Start of Dataset entries

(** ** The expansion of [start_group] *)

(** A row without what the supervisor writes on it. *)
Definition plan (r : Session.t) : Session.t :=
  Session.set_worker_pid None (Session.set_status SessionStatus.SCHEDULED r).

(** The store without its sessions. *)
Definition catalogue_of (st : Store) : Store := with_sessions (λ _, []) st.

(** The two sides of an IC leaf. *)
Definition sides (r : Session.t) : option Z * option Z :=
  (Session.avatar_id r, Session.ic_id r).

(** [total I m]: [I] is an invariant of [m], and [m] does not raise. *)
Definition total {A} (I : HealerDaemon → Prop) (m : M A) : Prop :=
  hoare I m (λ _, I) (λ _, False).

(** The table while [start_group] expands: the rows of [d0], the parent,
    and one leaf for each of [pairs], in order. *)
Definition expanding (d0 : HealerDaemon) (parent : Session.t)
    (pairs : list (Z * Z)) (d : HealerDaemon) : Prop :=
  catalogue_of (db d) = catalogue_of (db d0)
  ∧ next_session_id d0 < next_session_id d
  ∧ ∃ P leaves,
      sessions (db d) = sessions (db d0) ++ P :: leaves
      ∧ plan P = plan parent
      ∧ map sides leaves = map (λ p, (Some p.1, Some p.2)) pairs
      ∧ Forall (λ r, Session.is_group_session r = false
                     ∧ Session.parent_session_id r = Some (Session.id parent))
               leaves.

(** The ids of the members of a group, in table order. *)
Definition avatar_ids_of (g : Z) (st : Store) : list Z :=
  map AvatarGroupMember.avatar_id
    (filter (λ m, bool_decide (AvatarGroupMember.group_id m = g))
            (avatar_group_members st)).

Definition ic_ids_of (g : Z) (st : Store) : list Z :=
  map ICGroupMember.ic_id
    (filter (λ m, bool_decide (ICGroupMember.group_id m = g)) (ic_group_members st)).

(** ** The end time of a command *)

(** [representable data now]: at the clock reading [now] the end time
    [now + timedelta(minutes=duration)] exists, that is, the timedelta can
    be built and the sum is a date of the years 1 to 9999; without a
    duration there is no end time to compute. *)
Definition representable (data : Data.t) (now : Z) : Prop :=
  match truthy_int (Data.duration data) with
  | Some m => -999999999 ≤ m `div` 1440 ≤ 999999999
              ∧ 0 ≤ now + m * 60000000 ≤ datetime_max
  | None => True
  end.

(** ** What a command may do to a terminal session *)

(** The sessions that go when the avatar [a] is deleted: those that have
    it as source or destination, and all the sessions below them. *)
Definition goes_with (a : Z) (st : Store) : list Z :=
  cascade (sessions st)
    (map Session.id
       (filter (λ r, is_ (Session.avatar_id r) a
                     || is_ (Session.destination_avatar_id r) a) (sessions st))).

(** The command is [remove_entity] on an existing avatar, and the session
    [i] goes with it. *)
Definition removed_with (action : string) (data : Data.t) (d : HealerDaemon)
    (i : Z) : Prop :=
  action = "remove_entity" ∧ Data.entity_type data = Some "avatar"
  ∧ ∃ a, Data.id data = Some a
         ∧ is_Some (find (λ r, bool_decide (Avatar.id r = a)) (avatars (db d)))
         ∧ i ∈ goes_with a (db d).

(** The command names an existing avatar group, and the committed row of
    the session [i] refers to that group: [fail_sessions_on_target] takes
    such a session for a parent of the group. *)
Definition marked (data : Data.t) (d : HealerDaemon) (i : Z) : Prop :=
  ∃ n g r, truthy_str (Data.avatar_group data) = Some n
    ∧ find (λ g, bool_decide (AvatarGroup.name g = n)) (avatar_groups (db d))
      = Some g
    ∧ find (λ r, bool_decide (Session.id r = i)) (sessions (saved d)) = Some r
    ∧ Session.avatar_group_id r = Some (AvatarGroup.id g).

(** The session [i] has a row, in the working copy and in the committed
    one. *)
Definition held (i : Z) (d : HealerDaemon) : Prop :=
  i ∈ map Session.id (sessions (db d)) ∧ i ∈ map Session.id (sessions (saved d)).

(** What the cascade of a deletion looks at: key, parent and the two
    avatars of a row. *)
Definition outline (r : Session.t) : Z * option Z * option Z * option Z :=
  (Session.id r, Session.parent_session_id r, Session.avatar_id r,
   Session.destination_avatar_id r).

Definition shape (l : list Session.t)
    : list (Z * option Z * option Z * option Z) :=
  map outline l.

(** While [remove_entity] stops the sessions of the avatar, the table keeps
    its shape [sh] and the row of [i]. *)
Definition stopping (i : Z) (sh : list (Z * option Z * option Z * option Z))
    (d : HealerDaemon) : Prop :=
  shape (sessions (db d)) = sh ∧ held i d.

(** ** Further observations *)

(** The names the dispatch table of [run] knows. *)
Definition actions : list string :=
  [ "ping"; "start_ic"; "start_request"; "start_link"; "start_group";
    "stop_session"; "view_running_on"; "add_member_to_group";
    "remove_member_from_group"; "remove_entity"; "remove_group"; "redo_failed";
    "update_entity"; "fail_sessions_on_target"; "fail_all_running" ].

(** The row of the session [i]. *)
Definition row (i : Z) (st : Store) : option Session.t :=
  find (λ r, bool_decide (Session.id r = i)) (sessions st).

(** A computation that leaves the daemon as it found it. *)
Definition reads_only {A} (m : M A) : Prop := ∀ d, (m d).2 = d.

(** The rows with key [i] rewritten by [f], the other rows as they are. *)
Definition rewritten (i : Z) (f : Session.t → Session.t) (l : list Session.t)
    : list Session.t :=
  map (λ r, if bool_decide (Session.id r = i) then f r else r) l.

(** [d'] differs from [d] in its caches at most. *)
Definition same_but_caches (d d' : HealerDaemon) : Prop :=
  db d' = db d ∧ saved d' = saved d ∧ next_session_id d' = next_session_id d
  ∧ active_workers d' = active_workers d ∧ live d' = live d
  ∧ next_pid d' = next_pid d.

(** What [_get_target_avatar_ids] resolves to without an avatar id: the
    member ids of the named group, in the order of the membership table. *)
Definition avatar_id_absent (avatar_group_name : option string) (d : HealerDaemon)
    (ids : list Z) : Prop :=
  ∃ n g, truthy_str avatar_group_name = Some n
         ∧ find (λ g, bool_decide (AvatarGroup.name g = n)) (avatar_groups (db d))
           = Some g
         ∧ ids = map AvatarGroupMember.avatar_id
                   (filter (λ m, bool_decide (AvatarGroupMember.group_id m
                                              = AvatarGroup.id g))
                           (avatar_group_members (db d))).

End of Dataset entries

A word-for-word restatement of the records above from the line containing "map (λ r, if" to their final line is all the answer should hold.

Your response
  map (λ r, if bool_decide (Session.id r = i) then f r else r) l.

(** [d'] differs from [d] in its caches at most. *)
Definition same_but_caches (d d' : HealerDaemon) : Prop :=
  db d' = db d ∧ saved d' = saved d ∧ next_session_id d' = next_session_id d
  ∧ active_workers d' = active_workers d ∧ live d' = live d
  ∧ next_pid d' = next_pid d.

(** What [_get_target_avatar_ids] resolves to without an avatar id: the
    member ids of the named group, in the order of the membership table. *)
Definition avatar_id_absent (avatar_group_name : option string) (d : HealerDaemon)
    (ids : list Z) : Prop :=
  ∃ n g, truthy_str avatar_group_name = Some n
         ∧ find (λ g, bool_decide (AvatarGroup.name g = n)) (avatar_groups (db d))
           = Some g
         ∧ ids = map AvatarGroupMember.avatar_id
                   (filter (λ m, bool_decide (AvatarGroupMember.group_id m
                                              = AvatarGroup.id g))
                           (avatar_group_members (db d))).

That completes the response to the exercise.